_PROBLEM TO WORK ON:_ The lines to copy are those in the records below that hold the word "left".

(THE DATA)

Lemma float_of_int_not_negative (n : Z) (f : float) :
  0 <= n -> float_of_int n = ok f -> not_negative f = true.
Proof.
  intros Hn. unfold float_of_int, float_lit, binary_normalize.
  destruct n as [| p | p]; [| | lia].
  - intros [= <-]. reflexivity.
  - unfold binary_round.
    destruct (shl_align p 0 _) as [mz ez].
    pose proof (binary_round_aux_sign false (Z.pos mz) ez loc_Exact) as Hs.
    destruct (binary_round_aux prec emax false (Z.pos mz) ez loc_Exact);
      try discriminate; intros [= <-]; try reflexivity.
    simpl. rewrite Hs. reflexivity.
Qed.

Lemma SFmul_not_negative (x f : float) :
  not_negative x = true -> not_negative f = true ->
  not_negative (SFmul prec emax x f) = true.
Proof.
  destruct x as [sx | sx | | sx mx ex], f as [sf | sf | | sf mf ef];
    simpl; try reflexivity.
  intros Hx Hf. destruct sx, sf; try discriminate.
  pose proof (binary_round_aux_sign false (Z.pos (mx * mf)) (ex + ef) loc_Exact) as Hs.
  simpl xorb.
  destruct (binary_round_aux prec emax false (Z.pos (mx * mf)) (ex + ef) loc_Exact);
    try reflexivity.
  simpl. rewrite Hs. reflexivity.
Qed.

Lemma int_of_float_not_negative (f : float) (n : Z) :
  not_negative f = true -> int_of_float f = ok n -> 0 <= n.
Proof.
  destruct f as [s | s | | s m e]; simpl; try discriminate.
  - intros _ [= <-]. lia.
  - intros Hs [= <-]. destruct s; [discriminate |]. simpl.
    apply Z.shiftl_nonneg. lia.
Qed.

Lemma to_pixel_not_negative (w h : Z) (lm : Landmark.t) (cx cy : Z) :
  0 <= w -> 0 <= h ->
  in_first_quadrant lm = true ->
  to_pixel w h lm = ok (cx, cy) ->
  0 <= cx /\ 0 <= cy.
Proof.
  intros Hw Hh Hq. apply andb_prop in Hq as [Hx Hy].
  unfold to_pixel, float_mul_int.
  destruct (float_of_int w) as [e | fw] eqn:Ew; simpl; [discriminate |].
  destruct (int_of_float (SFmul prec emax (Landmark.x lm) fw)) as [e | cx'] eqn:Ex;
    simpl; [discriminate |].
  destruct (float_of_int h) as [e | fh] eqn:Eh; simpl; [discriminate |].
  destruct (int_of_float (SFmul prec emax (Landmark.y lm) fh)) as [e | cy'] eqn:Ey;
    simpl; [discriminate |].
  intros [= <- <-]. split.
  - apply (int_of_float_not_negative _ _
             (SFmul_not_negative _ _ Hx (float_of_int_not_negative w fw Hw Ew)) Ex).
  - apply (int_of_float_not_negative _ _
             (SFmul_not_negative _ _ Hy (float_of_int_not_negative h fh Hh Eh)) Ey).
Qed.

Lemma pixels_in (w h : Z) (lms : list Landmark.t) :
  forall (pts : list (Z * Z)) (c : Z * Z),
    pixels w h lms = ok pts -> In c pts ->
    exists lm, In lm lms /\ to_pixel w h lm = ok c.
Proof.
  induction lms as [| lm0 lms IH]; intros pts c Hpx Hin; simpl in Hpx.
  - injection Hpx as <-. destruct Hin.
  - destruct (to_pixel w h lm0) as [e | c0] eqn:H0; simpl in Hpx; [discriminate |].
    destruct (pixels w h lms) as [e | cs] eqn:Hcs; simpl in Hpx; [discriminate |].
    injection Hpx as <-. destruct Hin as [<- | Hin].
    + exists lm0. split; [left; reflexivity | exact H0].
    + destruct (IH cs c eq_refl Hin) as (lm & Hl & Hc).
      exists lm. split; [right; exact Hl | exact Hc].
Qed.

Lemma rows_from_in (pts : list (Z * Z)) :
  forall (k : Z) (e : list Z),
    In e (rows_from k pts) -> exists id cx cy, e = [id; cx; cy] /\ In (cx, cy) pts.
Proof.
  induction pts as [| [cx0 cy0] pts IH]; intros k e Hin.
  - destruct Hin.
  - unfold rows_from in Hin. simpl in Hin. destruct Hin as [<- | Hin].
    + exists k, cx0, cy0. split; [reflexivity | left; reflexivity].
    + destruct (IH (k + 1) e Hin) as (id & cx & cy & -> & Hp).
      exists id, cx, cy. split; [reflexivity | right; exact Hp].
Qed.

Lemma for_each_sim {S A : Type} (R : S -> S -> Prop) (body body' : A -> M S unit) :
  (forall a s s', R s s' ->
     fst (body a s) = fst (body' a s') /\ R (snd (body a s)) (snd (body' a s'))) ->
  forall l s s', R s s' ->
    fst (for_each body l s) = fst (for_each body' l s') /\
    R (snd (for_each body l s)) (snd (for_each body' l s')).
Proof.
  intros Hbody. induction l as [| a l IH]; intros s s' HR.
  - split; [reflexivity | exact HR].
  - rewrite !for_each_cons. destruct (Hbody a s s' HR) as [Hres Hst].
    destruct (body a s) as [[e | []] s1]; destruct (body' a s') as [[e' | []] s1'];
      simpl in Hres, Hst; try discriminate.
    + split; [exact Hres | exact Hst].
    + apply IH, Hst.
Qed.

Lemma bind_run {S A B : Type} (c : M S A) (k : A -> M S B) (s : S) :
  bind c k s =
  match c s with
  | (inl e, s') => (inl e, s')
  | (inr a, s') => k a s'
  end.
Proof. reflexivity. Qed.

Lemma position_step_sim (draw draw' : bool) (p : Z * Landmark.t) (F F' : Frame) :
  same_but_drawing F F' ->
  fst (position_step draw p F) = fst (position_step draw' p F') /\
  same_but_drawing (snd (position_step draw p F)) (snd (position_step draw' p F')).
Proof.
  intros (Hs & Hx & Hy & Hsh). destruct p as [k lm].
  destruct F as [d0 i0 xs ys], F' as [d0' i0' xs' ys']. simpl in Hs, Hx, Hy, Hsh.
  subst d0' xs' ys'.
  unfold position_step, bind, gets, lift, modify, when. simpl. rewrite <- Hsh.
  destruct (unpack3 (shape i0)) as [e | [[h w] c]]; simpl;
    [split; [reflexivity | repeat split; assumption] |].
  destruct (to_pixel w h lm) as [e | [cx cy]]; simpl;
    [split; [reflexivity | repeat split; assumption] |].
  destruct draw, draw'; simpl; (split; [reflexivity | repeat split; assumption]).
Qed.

(End THE DATA)
(THE DATA)

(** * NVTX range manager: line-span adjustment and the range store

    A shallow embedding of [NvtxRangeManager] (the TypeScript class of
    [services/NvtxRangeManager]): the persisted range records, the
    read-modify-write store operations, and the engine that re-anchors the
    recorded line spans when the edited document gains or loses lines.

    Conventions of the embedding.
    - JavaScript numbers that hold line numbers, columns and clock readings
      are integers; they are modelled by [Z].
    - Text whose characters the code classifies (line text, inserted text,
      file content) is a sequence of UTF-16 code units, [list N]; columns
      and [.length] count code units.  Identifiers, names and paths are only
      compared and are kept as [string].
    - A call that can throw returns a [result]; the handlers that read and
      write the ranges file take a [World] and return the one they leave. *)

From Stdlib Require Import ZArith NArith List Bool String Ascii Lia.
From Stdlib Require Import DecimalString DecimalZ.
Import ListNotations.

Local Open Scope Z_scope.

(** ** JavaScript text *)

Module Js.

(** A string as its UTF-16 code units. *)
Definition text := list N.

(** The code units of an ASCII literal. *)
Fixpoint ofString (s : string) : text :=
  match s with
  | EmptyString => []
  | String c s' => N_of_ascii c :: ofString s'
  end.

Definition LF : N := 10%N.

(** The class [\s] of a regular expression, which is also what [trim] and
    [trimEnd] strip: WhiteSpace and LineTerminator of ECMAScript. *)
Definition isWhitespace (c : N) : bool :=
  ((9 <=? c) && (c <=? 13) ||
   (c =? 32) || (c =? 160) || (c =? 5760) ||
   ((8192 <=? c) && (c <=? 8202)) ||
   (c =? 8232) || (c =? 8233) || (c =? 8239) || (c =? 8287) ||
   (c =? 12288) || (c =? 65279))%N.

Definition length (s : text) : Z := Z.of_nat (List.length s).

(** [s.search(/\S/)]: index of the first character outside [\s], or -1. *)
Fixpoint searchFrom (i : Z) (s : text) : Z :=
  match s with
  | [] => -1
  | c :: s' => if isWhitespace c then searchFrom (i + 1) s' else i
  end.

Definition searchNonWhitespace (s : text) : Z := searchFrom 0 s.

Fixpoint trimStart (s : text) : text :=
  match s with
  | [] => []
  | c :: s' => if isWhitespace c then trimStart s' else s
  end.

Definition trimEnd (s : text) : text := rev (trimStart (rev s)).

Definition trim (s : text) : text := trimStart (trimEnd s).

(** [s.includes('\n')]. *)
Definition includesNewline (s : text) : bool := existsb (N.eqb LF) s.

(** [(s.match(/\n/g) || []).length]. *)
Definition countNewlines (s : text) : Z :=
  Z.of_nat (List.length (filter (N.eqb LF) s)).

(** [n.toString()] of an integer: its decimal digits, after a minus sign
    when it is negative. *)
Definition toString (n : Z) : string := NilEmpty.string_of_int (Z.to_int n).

(End THE DATA)

_TASK OUTPUT:_
    + exists lm0. split; [left; reflexivity | exact H0].
    + exists k, cx0, cy0. split; [reflexivity | left; reflexivity].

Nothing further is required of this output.